Work to complete
Tally the lines containing "negb" in this data. Respond with the tally alone.

Supplied material

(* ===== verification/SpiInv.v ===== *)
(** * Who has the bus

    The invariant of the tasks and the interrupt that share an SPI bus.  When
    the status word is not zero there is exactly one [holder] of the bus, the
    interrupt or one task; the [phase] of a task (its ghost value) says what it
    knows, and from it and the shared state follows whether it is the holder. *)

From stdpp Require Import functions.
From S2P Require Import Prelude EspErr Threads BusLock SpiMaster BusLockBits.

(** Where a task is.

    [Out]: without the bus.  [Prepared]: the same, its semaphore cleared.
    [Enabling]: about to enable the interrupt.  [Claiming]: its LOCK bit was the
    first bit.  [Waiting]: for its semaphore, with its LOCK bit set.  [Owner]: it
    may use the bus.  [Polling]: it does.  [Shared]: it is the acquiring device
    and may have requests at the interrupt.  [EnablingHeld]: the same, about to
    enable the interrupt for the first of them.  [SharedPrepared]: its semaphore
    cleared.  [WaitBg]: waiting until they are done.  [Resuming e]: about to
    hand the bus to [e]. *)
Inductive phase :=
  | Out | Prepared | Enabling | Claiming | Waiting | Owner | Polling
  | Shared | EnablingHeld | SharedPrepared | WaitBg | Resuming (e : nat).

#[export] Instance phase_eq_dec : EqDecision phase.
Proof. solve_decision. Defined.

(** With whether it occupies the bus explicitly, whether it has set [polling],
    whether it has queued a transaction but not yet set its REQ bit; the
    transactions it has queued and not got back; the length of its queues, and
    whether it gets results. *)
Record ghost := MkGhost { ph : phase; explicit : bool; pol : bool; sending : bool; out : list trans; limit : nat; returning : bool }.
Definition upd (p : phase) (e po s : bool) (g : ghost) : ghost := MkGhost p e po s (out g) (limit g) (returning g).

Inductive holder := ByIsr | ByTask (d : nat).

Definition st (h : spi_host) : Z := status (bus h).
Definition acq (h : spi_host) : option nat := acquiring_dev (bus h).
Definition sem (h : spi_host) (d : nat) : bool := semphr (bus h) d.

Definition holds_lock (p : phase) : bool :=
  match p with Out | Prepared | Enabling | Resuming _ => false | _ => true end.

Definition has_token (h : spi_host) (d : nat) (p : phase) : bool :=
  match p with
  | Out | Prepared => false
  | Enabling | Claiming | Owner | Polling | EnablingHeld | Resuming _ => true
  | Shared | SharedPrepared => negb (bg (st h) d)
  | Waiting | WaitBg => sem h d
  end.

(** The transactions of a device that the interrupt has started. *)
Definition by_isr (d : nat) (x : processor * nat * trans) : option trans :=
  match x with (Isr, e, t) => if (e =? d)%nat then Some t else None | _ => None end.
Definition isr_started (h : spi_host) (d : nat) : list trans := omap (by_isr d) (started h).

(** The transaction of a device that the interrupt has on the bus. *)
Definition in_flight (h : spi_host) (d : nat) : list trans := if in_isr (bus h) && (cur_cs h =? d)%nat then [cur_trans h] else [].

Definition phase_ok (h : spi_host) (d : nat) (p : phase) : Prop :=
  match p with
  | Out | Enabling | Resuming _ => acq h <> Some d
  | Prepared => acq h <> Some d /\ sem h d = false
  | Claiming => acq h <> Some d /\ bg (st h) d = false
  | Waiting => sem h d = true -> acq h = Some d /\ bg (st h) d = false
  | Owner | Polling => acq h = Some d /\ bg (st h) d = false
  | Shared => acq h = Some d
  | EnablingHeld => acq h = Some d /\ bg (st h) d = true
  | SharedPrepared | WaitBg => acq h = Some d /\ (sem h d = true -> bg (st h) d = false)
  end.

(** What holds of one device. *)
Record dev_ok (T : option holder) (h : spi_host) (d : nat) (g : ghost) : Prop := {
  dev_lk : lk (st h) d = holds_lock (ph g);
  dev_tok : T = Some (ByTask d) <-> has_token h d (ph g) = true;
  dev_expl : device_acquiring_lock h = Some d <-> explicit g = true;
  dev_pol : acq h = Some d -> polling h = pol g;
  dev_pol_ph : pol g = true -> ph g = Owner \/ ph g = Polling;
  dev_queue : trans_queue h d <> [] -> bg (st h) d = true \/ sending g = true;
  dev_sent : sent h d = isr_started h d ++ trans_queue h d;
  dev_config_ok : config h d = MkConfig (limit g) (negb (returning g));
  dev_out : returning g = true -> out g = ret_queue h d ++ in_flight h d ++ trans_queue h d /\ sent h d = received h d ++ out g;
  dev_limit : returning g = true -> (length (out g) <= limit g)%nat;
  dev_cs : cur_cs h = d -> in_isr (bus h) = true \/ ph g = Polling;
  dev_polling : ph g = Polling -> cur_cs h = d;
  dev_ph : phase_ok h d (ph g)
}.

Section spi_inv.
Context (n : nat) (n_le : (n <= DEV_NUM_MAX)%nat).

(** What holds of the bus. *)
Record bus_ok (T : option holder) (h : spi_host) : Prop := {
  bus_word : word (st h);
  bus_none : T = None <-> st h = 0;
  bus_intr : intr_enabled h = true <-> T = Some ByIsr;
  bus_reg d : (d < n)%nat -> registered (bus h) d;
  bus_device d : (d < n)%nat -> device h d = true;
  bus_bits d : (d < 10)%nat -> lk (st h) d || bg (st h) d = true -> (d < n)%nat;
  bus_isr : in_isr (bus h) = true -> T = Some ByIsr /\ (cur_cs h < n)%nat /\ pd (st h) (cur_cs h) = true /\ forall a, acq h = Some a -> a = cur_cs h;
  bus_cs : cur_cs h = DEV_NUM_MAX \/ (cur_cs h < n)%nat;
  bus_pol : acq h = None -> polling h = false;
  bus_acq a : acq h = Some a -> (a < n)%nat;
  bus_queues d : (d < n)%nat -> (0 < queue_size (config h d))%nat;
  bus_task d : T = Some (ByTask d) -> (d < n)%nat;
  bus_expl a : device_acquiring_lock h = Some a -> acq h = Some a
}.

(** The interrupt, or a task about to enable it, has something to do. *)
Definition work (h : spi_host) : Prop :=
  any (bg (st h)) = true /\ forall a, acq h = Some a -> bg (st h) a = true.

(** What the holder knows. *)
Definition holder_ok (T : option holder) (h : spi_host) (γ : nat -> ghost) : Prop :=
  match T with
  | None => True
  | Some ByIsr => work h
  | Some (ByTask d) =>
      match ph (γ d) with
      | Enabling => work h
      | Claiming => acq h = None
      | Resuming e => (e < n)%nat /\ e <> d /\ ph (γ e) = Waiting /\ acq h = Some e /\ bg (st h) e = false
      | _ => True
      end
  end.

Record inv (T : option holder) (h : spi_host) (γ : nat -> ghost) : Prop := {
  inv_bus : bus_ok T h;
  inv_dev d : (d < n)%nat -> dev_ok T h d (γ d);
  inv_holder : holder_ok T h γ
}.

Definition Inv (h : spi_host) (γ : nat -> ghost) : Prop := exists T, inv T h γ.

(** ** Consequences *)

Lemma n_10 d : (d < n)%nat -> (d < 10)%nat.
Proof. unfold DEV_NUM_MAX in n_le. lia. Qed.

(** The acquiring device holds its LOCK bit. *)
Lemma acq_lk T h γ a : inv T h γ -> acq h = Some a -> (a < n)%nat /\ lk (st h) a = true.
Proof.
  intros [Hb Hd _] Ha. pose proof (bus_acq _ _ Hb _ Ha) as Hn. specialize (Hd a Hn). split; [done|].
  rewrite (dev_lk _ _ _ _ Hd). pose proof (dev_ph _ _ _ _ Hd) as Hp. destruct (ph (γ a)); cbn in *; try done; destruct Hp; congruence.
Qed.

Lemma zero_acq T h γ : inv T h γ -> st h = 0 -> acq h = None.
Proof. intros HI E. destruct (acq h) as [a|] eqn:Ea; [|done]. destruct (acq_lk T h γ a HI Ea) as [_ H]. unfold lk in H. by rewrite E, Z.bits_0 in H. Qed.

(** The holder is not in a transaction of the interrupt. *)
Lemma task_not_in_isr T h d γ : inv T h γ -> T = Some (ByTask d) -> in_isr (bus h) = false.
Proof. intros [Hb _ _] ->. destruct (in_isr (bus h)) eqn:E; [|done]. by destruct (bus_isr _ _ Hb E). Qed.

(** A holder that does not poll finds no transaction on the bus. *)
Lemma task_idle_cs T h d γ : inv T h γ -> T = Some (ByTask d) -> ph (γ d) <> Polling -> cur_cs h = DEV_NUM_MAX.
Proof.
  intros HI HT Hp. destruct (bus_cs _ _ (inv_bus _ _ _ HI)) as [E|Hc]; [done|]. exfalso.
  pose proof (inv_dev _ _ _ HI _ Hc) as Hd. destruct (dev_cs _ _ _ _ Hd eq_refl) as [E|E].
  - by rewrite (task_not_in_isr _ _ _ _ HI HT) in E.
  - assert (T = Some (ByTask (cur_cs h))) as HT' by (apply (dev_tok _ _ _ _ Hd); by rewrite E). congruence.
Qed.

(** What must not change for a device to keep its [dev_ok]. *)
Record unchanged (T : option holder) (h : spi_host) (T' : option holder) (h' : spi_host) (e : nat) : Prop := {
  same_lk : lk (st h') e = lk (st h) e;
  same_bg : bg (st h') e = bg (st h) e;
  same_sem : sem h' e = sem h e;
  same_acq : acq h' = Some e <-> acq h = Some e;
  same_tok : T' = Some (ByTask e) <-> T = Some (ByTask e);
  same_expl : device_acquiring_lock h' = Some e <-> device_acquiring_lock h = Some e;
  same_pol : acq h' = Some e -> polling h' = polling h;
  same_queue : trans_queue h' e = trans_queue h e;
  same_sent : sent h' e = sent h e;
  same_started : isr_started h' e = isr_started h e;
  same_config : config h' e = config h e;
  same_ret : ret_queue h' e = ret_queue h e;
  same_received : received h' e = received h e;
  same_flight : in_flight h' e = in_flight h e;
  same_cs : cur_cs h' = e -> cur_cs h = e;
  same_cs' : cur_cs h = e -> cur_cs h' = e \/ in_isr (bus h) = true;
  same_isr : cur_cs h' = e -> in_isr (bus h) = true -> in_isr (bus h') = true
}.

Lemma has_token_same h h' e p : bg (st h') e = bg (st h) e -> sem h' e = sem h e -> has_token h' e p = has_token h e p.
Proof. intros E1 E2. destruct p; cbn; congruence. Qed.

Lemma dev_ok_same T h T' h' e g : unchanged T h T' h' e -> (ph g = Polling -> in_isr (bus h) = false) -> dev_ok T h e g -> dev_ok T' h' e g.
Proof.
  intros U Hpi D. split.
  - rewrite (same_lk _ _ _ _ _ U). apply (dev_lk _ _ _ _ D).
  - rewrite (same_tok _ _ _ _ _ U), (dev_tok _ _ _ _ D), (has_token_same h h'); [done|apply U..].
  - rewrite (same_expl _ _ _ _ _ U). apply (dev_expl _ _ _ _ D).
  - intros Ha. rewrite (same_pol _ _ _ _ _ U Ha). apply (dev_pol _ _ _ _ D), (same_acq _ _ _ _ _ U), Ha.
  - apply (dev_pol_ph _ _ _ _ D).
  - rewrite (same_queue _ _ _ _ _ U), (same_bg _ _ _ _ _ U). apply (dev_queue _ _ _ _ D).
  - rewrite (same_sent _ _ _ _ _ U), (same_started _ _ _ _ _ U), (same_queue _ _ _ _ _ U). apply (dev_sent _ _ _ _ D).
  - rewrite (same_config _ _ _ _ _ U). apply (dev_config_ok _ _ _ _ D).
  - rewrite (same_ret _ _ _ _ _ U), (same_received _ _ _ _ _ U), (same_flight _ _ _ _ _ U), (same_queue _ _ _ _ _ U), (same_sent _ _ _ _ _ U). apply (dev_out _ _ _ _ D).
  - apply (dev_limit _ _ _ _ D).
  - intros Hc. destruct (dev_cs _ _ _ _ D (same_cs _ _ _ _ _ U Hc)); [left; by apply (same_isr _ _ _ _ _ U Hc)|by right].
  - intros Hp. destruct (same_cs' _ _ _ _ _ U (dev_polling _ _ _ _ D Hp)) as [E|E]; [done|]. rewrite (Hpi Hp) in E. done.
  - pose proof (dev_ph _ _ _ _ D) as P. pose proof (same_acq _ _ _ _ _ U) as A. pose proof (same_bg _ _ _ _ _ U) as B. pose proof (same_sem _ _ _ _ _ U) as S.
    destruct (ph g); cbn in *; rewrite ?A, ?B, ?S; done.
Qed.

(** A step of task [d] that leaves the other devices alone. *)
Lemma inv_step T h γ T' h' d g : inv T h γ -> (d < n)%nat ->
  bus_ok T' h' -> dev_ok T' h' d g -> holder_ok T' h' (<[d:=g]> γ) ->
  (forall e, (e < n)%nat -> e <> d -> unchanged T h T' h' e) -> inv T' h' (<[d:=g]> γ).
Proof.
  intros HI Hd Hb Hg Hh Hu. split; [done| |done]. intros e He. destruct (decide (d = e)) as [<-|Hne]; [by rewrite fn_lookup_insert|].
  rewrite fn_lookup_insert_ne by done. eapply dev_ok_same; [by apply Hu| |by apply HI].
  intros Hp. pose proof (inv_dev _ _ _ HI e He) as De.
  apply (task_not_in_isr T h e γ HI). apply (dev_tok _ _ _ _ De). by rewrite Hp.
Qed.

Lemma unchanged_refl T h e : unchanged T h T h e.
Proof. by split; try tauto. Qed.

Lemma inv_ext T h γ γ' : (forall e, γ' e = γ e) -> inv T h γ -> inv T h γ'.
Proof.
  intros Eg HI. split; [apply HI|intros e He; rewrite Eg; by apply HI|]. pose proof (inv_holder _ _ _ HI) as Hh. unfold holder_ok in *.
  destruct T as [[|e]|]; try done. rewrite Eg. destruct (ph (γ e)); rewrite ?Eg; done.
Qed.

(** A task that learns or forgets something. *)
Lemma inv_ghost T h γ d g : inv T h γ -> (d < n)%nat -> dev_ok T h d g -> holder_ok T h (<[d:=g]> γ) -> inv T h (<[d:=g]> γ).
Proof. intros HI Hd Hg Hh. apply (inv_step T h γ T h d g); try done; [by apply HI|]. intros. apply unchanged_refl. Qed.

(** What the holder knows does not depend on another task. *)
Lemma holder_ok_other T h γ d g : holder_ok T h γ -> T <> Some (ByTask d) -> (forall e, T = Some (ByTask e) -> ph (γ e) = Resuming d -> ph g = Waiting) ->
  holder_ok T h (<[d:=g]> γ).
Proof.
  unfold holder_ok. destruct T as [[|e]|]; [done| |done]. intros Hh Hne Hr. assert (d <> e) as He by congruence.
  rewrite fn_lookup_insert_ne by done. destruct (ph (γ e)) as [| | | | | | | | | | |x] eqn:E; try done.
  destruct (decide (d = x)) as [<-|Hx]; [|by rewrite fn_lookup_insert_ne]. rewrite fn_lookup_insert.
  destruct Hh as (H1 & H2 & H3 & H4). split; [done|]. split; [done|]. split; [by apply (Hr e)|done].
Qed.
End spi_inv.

Solution for this problem
2